So, as far as I know, the only ways to use TRIVIAL_ABI
on “standard utility types”
such as optional<T>
, unique_ptr<T>
, and shared_ptr<T>
are
- implement them from scratch yourself and apply the attribute, or
- break into your local libc++ and apply the attribute by hand there.
(In the open-source world, these are essentially the same thing anyway.)
Caveat #2: Destructor responsibility
In our Foo
/Bar
example, the class had a no-op destructor. Suppose we
gave our class a really non-trivial destructor?
struct Up1 {
int value;
Up1(Up1&& u) : value(u.value) { u.value = 0; }
~Up1() { puts("destroyed"); }
};
This should look familiar; it’s unique_ptr<int>
stripped to its
bare essentials, and with printf
standing in for delete
.
Without TRIVIAL_ABI
, incr<Up1>
looks just like incr<Bar>
:
movl (%rsi), %eax
addl $1, %eax
movl %eax, (%rdi)
movl $0, (%rsi)
movq %rdi, %rax
retq
With TRIVIAL_ABI
added, incr<Up2>
looks much bigger and scarier!
pushq %rbx
leal 1(%rdi), %ebx
movl $.L.str, %edi
callq puts
movl %ebx, %eax
popq %rbx
retq
Under the traditional calling convention, types with non-trivial destructors
are always passed by invisible reference, which means that the callee (incr
in our case) always receives a pointer to a parameter object that it does not own.
The caller owns the parameter object. This is what makes copy elision
work!
When a type with [[trivial_abi]]
is passed in registers, we are essentially
making a copy of the parameter object. There is only one return register on
x86-64 (handwave), so the callee has no way to give that object back to us
when it’s finished.

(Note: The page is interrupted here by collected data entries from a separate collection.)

(* ===== verification/UpstreamTheorems.v ===== *)
(** * What an answer of a printer must be, and what the report of the capabilities holds ([Upstream.v]) *)

From Stdlib Require Import ZArith Lia Ascii String Sorting.Sorted Structures.OrdersEx.
From stdpp Require Import base tactics list strings gmap.
From S2P Require Import Payload Redaction.
From S2P Require Import Prelude GoString GoError GoTime GoUrl Goipp IppAttrs MediaCatalog Normalizer Formats Messages.
From S2P Require Import Configuration CapabilityTheorems DiscoveryTheorems Lifecycle LifecycleTheorems Upstream Diagnostics DiagnosticsTheorems.

(** ** A stable sort *)

Section stable.
Context {A : Type} (less : A -> A -> bool).
Definition le (x y : A) : Prop := less y x = false.
Hypothesis le_trans : forall x y z, le x y -> le y z -> le x z.
Hypothesis less_le : forall x y, less x y = true -> le x y.

Lemma insert_sorted x l : StronglySorted le l -> StronglySorted le (insert_stable less x l).
Proof.
  induction 1 as [|y l Hl IH Hy]; cbn; [by repeat constructor|]. destruct (less y x) eqn:E.
  - constructor; [done|]. rewrite (insert_stable_perm less x l). constructor; [by apply less_le|done].
  - constructor; [by constructor|]. constructor; [done|]. eapply Forall_impl; [exact Hy|]. intros z. by apply le_trans.
Qed.
Lemma SliceStable_sorted l : StronglySorted le (SliceStable less l).
Proof. induction l as [|x l IH]; cbn; [constructor|by apply insert_sorted]. Qed.
End stable.

Lemma compare_OT s s' : String.compare s s' = String_as_OT.compare s s'.
Proof. revert s'. by induction s as [|c s IH]; intros [|c' s']. Qed.
Lemma ltb_lt s s' : String.ltb s s' = true <-> String_as_OT.lt s s'.
Proof. unfold String.ltb, String_as_OT.lt. rewrite compare_OT. by destruct (String_as_OT.compare s s'). Qed.
Lemma ltb_trans x y z : String.ltb y x = false -> String.ltb z y = false -> String.ltb z x = false.
Proof.
  rewrite <- !not_true_iff_false, !ltb_lt. intros H1 H2 H.
  destruct (String_as_OT.compare_spec x y) as [E|E|E]; [by rewrite E in H| |done]. apply H2. by transitivity x.
Qed.
Lemma ltb_asym x y : String.ltb x y = true -> String.ltb y x = false.
Proof. rewrite <- not_true_iff_false, !ltb_lt. intros H H'. by apply (irreflexivity String_as_OT.lt x); transitivity y. Qed.
Lemma ltb_ne x y : String.ltb y x = false -> x <> y -> String.ltb x y = true.
Proof.
  intros H Hne. apply ltb_lt. destruct (String_as_OT.compare_spec x y) as [E|E|E]; [done|done|].
  apply ltb_lt in E. congruence.
Qed.

Section theorems.
Context `{G : GoippLib} `{I : IPLiterals} `{UE : UrlErrors} `{HL : HTTPLib} `{DL : DumpLib} `{R : MapRange}.

(** ** Answers *)

(** A message is answered exactly by what passes every check: the URL of the
    printer is one of HTTP, the answer has status 200 and the media type of IPP,
    its body ends within the limit and decodes, and the decoded message has the
    id of the request, a version that is supported and not above the one
    requested, one leading group of operation attributes and its charset and
    language. A longer body is refused whatever it decodes to. *)
Theorem upstream_answer client uri msg payload exchange out : 0 < MaxResponseBytes client ->
  Do client uri msg payload exchange = Ok out <->
  exists httpURL envelope resp mediaType, HTTPURLFromIPP uri = Ok httpURL /\ EncodeBytes msg = Ok envelope /\
    NewRequestWithContext httpURL = None /\ exchange (upstream_request httpURL envelope payload) = Ok resp /\
    StatusCode resp = 200 /\ ParseMediaType (content_type resp) = Some mediaType /\ EqualFold mediaType ContentType = true /\
    Z.of_nat (slen (s_bytes (Body resp))) <= MaxResponseBytes client /\ s_end (Body resp) = None /\
    Decode (Body resp) = Ok out /\ checkUpstreamResponse msg out = None.
Proof.
  intros Hmax. unfold Do. split.
  - destruct (HTTPURLFromIPP uri) as [httpURL|]; [|done]. cbn. destruct (EncodeBytes msg) as [envelope|]; [|done]. cbn.
    destruct (NewRequestWithContext httpURL) eqn:Hn; [done|]. destruct (exchange _) as [resp|] eqn:He; [|done]. cbn. unfold read_answer.
    destruct (Z.eqb_spec (StatusCode resp) 200) as [Hs|]; [|done]. cbn [negb].
    destruct (ParseMediaType _) as [mediaType|] eqn:Hm; [|done]. destruct (EqualFold mediaType ContentType) eqn:Hf; [|done]. cbn [negb].
    cbv zeta. rewrite (proj2 (Z.ltb_lt _ _) Hmax). unfold bounded. rewrite (proj2 (Z.ltb_lt _ _) Hmax). cbn [andb].
    destruct (Z.ltb_spec (MaxResponseBytes client) (Z.of_nat (slen (s_bytes (Body resp))))) as [Hl|Hl].
    + destruct (Decode _); [|done]. cbn [mbind res_bind s_end]. by destruct (Is _ _).
    + destruct (Decode (Body resp)) as [out'|] eqn:Hd; [|done]. cbn. destruct (s_end (Body resp)) as [err|] eqn:Hend.
      { destruct (bool_decide _); done. }
      cbn. destruct (checkUpstreamResponse msg out') eqn:Hc; [done|]. intros [= <-].
      exists httpURL, envelope, resp, mediaType. by split_and!.
  - intros (httpURL & envelope & resp & mediaType & -> & He & Hn & Hx & Hs & Hm & Hf & Hl & Hend & Hd & Hc).
    cbn. rewrite He. cbn. rewrite Hn, Hx. cbn. unfold read_answer. rewrite Hs, Hm, Hf. cbn [negb Z.eqb Pos.eqb].
    unfold bounded. rewrite (proj2 (Z.ltb_lt _ _) Hmax), (proj2 (Z.ltb_ge _ _) Hl). cbn [andb]. rewrite Hd, Hend. cbn. by rewrite Hc.
Qed.

(** ** The report *)

Lemma probe_item_queue queue printer answer : pcQueue (fst (probe_item queue printer answer)) = queue.
Proof. unfold probe_item. destruct answer as [resp|]; [|done]. by destruct (_ <=? _). Qed.
Lemma probe_item_failed queue printer answer : snd (probe_item queue printer answer) = true <->
  match answer with Ok resp => StatusErrorBadRequest <= resCode resp | Err _ => True end.
Proof.
  unfold probe_item. destruct answer as [resp|]; [|done]. destruct (Z.leb_spec StatusErrorBadRequest (resCode resp)) as [H|H]; cbn; split; try done; lia.
Qed.

(** The queues in the order of their names, and any part of them. *)
Lemma sorted_names {A} (m : gmap string A) (f : string * A -> bool) :
  StronglySorted (fun l r => String.ltb l r = true)
    (map fst (List.filter f (SliceStable (fun l r => String.ltb (fst l) (fst r)) (range m)))).
Proof.
  set (l := SliceStable _ _).
  assert (NoDup (map fst l)) as Hn.
  { unfold l. rewrite (SliceStable_perm _ (range m)), range_perm. apply NoDup_fst_map_to_list. }
  assert (StronglySorted (le (fun l r : string * A => String.ltb (fst l) (fst r))) l) as Hs.
  { apply SliceStable_sorted; [intros x y z; apply ltb_trans|intros x y; apply ltb_asym]. }
  clearbody l. induction Hs as [|x l Hs IH Hx]; [constructor|]. cbn in Hn. apply NoDup_cons in Hn as [Hni Hn].
  cbn. assert (Forall (fun q => String.ltb (fst x) q = true) (map fst (List.filter f l))) as Hall.
  { apply Forall_forall. intros q (y & <- & Hy)%list_elem_of_In%in_map_iff. apply filter_In in Hy as [Hy _].
    apply ltb_ne; [|intros E; apply Hni; rewrite E; apply list_elem_of_In, in_map, Hy].
    rewrite Forall_forall in Hx. by apply Hx, list_elem_of_In. }
  destruct (f x); [|by apply IH]. constructor; [by apply IH|done].
Qed.

(** The report of the capabilities has one item for every configured queue,
    in the strict order of their names, whatever the order of the map is and
    whichever probes fail. The error names exactly the queues whose probe had no
    answer or was refused, in that order; an item of another queue has no error
    text and the attributes of its answer, and every item shows the URL of its
    printer only redacted. *)
Theorem capability_report cfg exchange now : let '(items, failed) := DumpPrinterCapabilities cfg exchange now in
  let failing queue := exists printer, Printers cfg !! queue = Some printer /\
    match probe exchange (now queue) printer with Ok resp => StatusErrorBadRequest <= resCode resp | Err _ => True end in
  StronglySorted (fun l r => String.ltb l r = true) (map pcQueue items) /\
  map pcQueue items ≡ₚ map fst (map_to_list (Printers cfg)) /\
  (forall queue, queue ∈ default [] failed <-> failing queue) /\ (failed = None <-> forall queue, ~ failing queue) /\
  StronglySorted (fun l r => String.ltb l r = true) (default [] failed) /\
  forall i, i ∈ items -> exists printer, Printers cfg !! pcQueue i = Some printer /\
    pcUpstreamURI i = redactDumpString (UpstreamURI printer) /\
    (~ failing (pcQueue i) -> pcError i = ""%string /\ exists resp, probe exchange (now (pcQueue i)) printer = Ok resp /\
       pcAttributes i = dumpAttributes (default [] (resPrinter resp)) /\ pcStatusCode i = resCode resp).
Proof.
  unfold DumpPrinterCapabilities. cbv zeta. set (pairs := SliceStable _ (range (Printers cfg))).
  set (item := fun '(queue, printer) => probe_item queue printer (probe exchange (now queue) printer)).
  set (bad := fun qp : string * PrinterConfig => snd (item qp)).
  set (failing := fun queue => exists printer, Printers cfg !! queue = Some printer /\
    match probe exchange (now queue) printer with Ok resp => StatusErrorBadRequest <= resCode resp | Err _ => True end).
  assert (forall q p, (q, p) ∈ pairs <-> Printers cfg !! q = Some p) as Hpairs.
  { intros q p. unfold pairs. rewrite (SliceStable_perm _ (range (Printers cfg))). apply range_elem. }
  assert (forall l, map (fun i => pcQueue (fst i)) (map item l) = map fst l) as Hnames.
  { intros l. rewrite map_map. apply map_ext. intros [q p]. apply probe_item_queue. }
  assert (forall q p, bad (q, p) = true <-> match probe exchange (now q) p with Ok resp => StatusErrorBadRequest <= resCode resp | Err _ => True end)
    as Hbad by (intros q p; apply probe_item_failed).
  assert (map (fun i => pcQueue (fst i)) (List.filter snd (map item pairs)) = map fst (List.filter bad pairs)) as Hfailed
    by (rewrite filter_map; apply Hnames).
  assert (forall queue, queue ∈ map fst (List.filter bad pairs) <-> failing queue) as Hin.
  { intros queue. rewrite list_elem_of_In, in_map_iff. split.
    - intros ([q p] & <- & [Hq Hb]%filter_In). exists p. split; [by apply Hpairs, list_elem_of_In|by apply Hbad].
    - intros (p & Hq & Hb). exists (queue, p). split; [done|]. apply filter_In. split; [by apply list_elem_of_In, Hpairs|by apply Hbad]. }
  rewrite map_map, Hfailed, Hnames. clear Hfailed. set (failed := map fst (List.filter bad pairs)) in *.
  assert (default [] (match failed with [] => None | _ => Some failed end) = failed) as -> by (by destruct failed).
  split_and!; [| |done| | |].
  - pose proof (sorted_names (Printers cfg) (fun _ => true)) as H. rewrite forallb_filter_id in H; [done|].
    by apply forallb_forall.
  - unfold pairs. by rewrite (SliceStable_perm _ (range (Printers cfg))), range_perm.
  - destruct failed as [|q failed0]; split; try done.
    + intros _ queue Hq%Hin. by apply elem_of_nil in Hq.
    + intros H. destruct (H q). apply Hin, list_elem_of_here.
  - apply sorted_names.
  - intros i (x & <- & Hx)%list_elem_of_In%in_map_iff. apply in_map_iff in Hx as ([q p] & <- & Hq). unfold item.
    rewrite probe_item_queue. apply list_elem_of_In, Hpairs in Hq. exists p. split; [done|].
    assert (~ failing q -> exists resp, probe exchange (now q) p = Ok resp /\ resCode resp < StatusErrorBadRequest) as Hok.
    { intros Hf. destruct (probe exchange (now q) p) as [resp|err] eqn:Hp.
      - exists resp. split; [done|]. apply Z.nle_gt. intros Hle. apply Hf. exists p. split; [done|]. by rewrite Hp.
      - destruct Hf. exists p. split; [done|]. by rewrite Hp. }
    split; [unfold probe_item; destruct (probe exchange (now q) p); [|done]; by destruct (_ <=? _)|].
    intros (resp & -> & Hlt)%Hok. unfold probe_item. rewrite (proj2 (Z.leb_gt _ _) Hlt). cbn. split; [done|]. by exists resp.
Qed.
End theorems.

#[local] Existing Instances goipp_example no_ip6 visit_in_order.
#[local] Instance plain_errors : UrlErrors := {| parse_error s := EText s |}.
(** A printer that answers the request of the tenth second. *)
#[local] Instance office_http : HTTPLib := {|
  EncodeBytes _ := Ok "envelope"%string; NewRequestWithContext _ := None; ParseMediaType s := Some s;
  Decode _ := office_answer 10 |}.
Definition office_exchange (body : string) (_ : HTTPRequest) : res goerr HTTPResponse :=
  Ok {| StatusCode := 200; HTTPStatus := "200 OK"; content_type := "application/IPP"; Body := {| s_bytes := body; s_end := None |} |}.
Definition office_request : Message := probe_request "ipp://10.0.0.9/ipp/print" (started + 10 * Second).
Definition small_client : UpstreamClient := {| MaxResponseBytes := 8; ProbeTimeout := 0; HTTPTimeout := 0 |}.
Example long_answer_refused : is_ok (Do small_client "ipp://10.0.0.9/ipp/print" office_request None (office_exchange "123456789")) = false.
Proof. vm_compute. reflexivity. Qed.
Lemma upstream_answer_witness : exists out,
  Do small_client "ipp://10.0.0.9/ipp/print" office_request None (office_exchange "12345678") = Ok out /\
  checkUpstreamResponse office_request out = None.
Proof.
  destruct (Do small_client "ipp://10.0.0.9/ipp/print" office_request None (office_exchange "12345678")) as [out|e] eqn:E;
    [|vm_compute in E; discriminate E].
  exists out. split; [reflexivity|].
  destruct (proj1 (upstream_answer small_client "ipp://10.0.0.9/ipp/print" office_request None (office_exchange "12345678") out eq_refl) E)
    as (_ & _ & _ & _ & _ & _ & _ & _ & _ & _ & _ & _ & _ & _ & H). exact H.
Defined.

The callee must take ownership of the parameter object
we gave it! Which means that the callee must call the destructor of the
parameter object when it’s finished with it.
In our previous Foo
/Bar
/Baz
examples, this destructor call was happening,
but it was a no-op, so we didn’t notice. Now in incr<Up2>
we see the additional
code that is produced by a callee-side destructor.
It is conceivable that this extra code could add up, in certain use-cases.
However, counterpoint: this destructor call is not appearing out of nowhere!
It is being called in incr
because it is not being called in incr
’s caller.
So in general the costs and benefits might be expected to balance out.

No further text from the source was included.